▶ _TASK DESCRIPTION_: The entries that follow include a run beginning at the line with "modify (on_current (<[cpu := TIdle cpu]>))." and ending at the line with "match cpus with"; restate that run word for word and leave the rest out.

▶ _GIVEN ENTRIES_:
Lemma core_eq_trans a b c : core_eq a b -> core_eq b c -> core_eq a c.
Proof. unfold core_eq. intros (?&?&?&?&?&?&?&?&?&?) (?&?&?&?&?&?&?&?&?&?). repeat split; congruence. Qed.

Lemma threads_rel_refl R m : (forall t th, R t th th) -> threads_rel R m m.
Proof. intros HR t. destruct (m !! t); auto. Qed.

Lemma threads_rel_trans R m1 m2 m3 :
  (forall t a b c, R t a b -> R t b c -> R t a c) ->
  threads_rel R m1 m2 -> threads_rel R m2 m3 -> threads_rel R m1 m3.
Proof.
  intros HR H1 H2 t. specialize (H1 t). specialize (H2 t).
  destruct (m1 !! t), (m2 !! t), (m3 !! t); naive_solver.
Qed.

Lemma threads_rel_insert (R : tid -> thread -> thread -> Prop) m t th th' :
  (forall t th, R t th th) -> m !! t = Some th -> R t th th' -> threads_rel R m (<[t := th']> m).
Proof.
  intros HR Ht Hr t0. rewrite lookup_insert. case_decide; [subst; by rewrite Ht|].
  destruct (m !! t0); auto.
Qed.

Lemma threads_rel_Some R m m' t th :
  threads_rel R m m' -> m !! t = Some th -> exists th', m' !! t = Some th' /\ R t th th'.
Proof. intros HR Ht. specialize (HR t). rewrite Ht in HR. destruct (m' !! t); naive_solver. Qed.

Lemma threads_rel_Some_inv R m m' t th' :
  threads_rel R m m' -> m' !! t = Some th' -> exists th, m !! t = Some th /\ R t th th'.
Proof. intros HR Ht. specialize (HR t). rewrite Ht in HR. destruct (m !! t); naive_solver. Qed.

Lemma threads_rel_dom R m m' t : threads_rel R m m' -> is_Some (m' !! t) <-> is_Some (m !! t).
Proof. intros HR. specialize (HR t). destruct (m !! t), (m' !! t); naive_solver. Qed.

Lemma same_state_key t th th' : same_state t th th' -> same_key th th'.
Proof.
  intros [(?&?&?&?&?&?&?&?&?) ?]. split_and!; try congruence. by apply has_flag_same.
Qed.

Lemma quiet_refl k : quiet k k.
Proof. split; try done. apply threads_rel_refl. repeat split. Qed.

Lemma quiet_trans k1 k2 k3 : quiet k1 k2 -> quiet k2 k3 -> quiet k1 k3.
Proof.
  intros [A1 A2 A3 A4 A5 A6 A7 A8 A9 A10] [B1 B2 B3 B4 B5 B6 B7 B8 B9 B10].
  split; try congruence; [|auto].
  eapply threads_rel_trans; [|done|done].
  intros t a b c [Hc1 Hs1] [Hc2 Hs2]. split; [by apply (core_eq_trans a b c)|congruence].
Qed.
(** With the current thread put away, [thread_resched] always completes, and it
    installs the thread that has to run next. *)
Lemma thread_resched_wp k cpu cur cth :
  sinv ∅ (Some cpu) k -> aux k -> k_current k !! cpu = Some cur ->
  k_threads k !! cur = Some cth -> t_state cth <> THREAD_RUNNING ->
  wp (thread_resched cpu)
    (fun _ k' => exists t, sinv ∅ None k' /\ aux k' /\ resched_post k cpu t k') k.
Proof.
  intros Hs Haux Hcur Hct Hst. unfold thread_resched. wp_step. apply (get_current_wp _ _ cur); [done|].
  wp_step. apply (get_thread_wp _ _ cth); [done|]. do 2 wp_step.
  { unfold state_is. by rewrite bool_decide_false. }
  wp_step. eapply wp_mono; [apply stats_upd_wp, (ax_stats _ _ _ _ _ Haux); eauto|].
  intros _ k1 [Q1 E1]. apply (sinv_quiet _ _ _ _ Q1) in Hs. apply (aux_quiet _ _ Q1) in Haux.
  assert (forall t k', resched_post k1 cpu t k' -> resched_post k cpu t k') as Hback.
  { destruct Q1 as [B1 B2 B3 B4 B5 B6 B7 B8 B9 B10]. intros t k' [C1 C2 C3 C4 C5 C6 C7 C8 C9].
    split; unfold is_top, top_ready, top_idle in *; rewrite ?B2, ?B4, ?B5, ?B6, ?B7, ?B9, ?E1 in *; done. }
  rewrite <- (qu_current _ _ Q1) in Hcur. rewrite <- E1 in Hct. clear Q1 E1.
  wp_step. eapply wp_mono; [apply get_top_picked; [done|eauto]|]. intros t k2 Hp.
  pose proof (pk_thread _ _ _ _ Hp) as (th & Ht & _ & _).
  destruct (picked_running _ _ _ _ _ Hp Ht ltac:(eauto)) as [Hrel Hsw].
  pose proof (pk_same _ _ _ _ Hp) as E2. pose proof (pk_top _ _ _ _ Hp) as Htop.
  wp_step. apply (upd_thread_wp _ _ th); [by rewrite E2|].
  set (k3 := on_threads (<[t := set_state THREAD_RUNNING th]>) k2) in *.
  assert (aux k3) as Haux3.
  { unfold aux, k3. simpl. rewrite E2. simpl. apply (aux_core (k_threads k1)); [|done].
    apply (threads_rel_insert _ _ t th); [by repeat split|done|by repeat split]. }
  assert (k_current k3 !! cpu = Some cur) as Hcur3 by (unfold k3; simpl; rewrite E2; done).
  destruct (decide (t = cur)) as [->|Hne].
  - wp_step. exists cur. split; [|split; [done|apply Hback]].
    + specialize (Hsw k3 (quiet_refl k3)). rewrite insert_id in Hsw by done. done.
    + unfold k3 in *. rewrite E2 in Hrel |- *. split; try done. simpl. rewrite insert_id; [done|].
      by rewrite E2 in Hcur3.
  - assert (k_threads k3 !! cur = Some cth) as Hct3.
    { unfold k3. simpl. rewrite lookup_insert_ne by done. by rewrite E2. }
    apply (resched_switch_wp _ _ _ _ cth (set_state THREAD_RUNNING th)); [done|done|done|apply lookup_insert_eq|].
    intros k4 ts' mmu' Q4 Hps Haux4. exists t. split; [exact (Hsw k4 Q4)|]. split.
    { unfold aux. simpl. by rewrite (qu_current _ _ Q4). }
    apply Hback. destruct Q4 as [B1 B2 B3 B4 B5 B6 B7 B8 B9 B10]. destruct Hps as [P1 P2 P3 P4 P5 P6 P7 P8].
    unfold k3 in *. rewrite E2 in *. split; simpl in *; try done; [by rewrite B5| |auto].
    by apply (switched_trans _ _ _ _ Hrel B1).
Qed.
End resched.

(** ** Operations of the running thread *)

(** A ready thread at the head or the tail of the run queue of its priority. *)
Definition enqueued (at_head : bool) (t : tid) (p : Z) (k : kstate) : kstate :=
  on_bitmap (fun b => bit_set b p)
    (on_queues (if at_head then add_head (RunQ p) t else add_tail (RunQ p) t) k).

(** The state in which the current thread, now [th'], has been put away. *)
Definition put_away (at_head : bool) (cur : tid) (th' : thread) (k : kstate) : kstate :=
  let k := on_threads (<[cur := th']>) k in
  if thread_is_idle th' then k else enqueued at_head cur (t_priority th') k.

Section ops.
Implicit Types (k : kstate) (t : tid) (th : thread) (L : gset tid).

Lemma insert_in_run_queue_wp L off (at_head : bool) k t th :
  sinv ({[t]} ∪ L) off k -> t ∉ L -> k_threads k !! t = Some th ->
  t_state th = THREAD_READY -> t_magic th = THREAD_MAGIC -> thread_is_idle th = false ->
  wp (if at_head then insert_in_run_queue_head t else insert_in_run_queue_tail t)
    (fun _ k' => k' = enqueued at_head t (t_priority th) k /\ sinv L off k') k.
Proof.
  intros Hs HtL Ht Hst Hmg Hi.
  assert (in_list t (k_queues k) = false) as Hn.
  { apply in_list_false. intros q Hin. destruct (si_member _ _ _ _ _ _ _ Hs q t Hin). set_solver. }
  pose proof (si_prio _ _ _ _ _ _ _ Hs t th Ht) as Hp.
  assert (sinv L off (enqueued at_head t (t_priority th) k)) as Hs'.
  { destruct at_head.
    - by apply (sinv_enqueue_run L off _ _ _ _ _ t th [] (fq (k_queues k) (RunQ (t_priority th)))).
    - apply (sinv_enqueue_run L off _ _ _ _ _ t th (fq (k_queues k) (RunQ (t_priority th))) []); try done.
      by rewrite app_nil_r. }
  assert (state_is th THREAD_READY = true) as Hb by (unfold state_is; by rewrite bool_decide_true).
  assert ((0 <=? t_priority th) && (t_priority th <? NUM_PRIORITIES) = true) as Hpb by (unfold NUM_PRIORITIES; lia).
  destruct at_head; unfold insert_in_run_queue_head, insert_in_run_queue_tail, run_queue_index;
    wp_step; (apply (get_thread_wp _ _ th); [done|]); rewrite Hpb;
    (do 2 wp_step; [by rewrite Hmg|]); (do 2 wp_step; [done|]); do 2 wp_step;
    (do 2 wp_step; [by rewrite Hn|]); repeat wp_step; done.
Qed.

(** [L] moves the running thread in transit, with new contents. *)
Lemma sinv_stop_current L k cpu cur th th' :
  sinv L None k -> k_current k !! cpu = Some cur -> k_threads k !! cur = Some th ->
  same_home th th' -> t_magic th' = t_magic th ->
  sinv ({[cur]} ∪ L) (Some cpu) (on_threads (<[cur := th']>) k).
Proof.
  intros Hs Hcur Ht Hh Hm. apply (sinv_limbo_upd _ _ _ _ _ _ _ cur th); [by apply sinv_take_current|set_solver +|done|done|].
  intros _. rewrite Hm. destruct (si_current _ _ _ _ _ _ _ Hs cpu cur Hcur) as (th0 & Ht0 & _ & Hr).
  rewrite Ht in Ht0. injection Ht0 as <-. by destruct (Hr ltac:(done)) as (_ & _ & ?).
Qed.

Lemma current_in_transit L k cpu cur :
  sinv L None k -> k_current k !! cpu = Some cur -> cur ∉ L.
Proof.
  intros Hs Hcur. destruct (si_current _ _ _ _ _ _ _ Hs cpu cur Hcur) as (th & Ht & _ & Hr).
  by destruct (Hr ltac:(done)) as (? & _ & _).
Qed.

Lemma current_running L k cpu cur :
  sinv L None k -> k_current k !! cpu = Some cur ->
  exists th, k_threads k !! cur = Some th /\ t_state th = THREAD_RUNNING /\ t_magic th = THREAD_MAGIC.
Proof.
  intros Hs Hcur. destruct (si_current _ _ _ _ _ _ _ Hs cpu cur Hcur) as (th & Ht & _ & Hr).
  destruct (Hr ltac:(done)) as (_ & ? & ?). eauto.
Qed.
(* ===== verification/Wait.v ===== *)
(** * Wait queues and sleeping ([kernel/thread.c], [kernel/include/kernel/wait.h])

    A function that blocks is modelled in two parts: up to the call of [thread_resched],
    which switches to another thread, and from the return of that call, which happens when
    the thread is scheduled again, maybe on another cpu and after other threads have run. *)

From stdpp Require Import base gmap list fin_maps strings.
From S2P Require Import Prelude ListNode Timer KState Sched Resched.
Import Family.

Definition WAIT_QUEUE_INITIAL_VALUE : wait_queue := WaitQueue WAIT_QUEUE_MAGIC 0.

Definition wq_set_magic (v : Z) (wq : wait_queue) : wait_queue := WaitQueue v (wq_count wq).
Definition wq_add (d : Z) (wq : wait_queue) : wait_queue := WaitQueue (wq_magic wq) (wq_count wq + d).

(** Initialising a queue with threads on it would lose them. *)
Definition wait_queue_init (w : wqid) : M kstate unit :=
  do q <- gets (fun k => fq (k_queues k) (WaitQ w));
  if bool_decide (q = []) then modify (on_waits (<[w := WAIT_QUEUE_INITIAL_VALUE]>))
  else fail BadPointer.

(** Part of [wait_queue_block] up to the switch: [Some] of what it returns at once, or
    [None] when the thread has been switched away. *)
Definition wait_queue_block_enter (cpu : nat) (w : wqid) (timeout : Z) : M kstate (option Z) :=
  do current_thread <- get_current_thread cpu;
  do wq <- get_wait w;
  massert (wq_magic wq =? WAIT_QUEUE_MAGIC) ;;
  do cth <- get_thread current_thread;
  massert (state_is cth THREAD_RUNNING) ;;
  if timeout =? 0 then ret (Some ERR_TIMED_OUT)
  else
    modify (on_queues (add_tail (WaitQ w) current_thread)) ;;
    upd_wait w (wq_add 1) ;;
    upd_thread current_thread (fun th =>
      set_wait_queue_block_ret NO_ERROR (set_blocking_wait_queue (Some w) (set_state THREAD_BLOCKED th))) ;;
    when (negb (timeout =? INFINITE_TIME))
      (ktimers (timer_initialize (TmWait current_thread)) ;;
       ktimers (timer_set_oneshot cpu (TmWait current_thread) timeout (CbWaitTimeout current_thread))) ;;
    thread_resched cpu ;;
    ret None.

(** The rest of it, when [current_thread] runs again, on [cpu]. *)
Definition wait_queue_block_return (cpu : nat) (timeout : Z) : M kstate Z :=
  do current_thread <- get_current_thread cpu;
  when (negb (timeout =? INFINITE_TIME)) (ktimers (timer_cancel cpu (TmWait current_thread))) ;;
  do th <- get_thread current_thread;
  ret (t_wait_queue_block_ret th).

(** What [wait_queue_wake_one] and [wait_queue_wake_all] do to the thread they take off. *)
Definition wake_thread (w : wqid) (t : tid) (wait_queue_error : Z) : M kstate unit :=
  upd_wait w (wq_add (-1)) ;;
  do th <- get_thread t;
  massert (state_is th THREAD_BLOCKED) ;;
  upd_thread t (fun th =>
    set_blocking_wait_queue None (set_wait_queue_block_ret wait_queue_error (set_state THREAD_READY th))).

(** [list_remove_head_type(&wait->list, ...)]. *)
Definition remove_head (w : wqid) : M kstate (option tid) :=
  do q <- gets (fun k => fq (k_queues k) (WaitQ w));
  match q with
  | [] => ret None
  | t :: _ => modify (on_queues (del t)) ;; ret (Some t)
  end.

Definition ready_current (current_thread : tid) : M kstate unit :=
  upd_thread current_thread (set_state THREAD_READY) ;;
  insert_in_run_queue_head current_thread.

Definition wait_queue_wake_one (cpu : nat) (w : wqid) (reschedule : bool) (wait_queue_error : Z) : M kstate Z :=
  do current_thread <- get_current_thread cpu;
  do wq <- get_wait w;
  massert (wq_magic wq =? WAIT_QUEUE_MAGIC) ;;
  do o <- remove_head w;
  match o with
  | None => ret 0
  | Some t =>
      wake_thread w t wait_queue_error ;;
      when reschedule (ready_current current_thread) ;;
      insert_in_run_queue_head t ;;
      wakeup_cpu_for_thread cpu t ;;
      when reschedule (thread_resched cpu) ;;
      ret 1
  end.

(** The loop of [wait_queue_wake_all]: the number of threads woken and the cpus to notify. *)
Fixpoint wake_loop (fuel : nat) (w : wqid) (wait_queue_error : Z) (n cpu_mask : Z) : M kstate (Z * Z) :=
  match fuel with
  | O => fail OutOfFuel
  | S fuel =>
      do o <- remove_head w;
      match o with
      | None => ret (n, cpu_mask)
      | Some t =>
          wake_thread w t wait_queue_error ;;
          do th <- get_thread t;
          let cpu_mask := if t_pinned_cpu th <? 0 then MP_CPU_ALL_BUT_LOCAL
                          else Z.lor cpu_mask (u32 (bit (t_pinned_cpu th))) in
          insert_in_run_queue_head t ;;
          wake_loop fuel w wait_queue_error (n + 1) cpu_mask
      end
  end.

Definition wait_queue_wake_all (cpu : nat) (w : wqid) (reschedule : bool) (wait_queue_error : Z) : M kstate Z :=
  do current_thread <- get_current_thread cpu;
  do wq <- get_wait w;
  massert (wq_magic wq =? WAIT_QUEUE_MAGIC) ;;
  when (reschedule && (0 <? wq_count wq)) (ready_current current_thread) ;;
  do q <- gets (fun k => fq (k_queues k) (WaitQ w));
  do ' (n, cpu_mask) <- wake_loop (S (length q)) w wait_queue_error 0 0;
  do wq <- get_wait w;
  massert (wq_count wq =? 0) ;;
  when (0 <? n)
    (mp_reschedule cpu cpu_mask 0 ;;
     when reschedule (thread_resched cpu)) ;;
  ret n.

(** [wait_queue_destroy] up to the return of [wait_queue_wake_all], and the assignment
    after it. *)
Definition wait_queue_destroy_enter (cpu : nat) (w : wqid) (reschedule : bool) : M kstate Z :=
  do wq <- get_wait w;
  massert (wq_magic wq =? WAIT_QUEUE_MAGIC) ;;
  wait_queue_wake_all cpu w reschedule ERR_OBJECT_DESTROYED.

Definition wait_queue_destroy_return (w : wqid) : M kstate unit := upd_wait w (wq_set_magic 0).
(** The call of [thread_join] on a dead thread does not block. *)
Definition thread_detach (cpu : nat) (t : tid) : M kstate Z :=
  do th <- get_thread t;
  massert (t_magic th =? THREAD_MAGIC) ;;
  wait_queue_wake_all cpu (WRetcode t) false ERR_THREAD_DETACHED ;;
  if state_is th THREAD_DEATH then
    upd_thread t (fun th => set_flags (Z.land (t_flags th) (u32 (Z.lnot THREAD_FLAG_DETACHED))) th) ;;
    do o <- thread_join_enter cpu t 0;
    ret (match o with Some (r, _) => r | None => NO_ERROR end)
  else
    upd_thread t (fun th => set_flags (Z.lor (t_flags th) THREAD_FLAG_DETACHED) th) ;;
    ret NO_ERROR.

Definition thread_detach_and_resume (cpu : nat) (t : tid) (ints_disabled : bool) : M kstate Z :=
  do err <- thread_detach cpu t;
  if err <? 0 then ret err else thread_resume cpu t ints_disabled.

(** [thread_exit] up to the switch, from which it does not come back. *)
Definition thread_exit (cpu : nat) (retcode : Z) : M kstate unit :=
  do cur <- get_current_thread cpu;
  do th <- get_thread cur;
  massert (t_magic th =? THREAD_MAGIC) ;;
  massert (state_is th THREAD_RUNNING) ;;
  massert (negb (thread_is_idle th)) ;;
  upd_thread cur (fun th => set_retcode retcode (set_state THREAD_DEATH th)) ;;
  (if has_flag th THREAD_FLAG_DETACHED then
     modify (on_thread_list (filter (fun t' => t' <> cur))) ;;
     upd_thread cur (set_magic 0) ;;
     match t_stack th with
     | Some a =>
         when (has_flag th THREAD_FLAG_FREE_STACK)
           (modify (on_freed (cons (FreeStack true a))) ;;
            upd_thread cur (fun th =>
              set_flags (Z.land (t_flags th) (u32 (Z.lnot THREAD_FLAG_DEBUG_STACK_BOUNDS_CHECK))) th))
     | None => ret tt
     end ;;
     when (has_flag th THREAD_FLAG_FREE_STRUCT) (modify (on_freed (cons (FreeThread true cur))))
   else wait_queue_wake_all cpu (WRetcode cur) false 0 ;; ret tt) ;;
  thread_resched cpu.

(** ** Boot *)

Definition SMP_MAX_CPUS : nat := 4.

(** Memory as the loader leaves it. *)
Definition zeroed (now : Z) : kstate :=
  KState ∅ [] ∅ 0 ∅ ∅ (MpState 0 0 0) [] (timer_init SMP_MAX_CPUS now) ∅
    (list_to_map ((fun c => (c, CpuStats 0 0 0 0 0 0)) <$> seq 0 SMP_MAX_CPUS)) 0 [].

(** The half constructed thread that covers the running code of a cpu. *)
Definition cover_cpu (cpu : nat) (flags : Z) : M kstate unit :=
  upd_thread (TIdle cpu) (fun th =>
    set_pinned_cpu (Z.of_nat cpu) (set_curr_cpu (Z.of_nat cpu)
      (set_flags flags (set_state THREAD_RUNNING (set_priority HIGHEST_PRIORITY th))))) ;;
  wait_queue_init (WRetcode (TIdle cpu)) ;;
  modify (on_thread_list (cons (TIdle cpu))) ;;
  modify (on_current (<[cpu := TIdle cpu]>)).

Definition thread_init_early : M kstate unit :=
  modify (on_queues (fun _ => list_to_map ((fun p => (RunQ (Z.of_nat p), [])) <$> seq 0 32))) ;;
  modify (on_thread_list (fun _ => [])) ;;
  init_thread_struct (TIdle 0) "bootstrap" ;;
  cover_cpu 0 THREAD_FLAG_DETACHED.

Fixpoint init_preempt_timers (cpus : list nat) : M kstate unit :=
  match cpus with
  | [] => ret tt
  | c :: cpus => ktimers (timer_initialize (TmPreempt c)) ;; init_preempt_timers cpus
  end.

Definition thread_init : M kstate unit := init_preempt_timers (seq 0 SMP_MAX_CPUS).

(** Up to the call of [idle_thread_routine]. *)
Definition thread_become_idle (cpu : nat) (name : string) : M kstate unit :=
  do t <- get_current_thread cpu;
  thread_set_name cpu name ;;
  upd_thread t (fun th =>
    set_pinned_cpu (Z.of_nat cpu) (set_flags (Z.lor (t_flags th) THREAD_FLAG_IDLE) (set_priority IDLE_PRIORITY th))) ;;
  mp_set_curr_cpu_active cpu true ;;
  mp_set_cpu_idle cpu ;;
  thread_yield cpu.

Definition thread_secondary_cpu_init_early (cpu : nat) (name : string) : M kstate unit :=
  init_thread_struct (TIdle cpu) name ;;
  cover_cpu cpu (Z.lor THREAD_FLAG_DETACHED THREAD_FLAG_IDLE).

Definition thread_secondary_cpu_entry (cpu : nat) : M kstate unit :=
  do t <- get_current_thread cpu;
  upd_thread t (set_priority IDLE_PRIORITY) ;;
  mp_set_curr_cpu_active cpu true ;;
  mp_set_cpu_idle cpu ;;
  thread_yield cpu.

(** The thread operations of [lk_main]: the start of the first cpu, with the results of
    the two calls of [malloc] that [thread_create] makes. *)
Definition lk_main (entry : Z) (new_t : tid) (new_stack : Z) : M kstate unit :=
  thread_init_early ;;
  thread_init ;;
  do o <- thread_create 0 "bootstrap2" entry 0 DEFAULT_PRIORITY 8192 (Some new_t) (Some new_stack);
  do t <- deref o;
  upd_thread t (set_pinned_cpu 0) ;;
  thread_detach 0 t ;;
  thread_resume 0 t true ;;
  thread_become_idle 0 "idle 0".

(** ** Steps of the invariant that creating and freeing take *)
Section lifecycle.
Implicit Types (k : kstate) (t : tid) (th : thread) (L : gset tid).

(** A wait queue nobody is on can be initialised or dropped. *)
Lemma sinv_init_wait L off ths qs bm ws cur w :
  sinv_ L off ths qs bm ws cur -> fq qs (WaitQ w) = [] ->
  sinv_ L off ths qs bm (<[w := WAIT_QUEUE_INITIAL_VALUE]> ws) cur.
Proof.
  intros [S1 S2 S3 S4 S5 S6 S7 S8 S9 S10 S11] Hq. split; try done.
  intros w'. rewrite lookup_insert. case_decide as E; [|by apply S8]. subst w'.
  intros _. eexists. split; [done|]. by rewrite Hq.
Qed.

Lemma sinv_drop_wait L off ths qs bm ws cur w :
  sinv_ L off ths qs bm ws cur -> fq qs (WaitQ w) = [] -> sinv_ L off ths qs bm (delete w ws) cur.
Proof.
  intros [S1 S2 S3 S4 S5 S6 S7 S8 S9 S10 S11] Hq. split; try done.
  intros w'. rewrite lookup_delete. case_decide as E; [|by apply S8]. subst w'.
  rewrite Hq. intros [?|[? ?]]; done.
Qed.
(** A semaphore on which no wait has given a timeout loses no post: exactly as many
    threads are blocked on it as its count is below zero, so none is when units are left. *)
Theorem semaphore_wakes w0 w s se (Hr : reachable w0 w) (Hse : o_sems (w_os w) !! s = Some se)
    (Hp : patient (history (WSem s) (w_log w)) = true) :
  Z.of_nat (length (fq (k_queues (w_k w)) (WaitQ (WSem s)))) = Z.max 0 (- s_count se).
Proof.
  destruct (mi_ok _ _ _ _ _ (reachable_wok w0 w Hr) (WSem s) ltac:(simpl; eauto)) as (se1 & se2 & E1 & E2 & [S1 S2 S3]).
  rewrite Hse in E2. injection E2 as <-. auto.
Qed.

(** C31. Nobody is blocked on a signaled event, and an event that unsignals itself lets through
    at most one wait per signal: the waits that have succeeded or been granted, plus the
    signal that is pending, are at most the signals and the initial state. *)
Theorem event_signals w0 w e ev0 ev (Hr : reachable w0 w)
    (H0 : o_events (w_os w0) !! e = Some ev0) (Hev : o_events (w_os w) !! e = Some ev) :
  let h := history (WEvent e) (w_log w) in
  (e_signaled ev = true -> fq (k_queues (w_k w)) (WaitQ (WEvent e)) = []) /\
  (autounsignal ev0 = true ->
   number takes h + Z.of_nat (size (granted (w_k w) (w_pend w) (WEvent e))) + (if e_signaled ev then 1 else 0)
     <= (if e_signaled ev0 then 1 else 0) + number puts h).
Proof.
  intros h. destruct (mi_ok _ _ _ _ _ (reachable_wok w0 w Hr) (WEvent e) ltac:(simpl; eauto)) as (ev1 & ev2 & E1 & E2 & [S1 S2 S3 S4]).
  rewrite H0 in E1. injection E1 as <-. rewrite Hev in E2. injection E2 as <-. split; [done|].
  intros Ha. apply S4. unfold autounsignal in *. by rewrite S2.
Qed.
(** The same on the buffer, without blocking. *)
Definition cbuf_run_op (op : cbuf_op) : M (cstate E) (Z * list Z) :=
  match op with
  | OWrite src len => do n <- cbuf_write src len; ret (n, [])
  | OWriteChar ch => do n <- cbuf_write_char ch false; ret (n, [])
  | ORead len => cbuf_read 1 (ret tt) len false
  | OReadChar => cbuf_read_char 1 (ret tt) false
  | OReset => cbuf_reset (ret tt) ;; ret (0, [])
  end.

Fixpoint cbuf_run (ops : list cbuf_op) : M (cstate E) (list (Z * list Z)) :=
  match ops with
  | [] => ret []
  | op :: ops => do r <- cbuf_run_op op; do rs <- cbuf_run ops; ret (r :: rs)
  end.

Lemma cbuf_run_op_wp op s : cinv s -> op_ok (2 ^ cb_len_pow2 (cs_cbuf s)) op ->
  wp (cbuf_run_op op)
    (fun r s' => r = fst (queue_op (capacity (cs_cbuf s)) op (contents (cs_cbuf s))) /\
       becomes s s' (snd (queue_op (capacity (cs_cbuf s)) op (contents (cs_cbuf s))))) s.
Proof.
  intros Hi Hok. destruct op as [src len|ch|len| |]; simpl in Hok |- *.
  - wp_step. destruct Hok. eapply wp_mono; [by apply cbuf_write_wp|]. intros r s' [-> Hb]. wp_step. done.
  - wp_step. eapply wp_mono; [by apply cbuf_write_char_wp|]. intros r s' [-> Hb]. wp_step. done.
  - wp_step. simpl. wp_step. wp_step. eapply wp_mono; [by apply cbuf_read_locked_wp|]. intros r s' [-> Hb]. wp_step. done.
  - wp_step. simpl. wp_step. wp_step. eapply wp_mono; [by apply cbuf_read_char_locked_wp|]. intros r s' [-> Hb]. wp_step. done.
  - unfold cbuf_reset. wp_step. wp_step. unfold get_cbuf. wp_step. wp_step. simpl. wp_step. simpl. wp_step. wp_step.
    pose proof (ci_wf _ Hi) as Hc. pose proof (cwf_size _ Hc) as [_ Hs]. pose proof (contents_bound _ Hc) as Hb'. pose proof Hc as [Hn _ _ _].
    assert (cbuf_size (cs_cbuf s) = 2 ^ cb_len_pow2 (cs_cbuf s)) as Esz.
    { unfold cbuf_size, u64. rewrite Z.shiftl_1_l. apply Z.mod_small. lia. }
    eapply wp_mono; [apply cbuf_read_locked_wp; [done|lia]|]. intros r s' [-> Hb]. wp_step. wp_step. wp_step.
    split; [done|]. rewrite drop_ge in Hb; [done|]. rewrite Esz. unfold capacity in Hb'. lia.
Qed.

▶ _EXERCISE ANSWER_:
  modify (on_current (<[cpu := TIdle cpu]>)).

Definition thread_init_early : M kstate unit :=
  modify (on_queues (fun _ => list_to_map ((fun p => (RunQ (Z.of_nat p), [])) <$> seq 0 32))) ;;
  modify (on_thread_list (fun _ => [])) ;;
  init_thread_struct (TIdle 0) "bootstrap" ;;
  cover_cpu 0 THREAD_FLAG_DETACHED.

Fixpoint init_preempt_timers (cpus : list nat) : M kstate unit :=
  match cpus with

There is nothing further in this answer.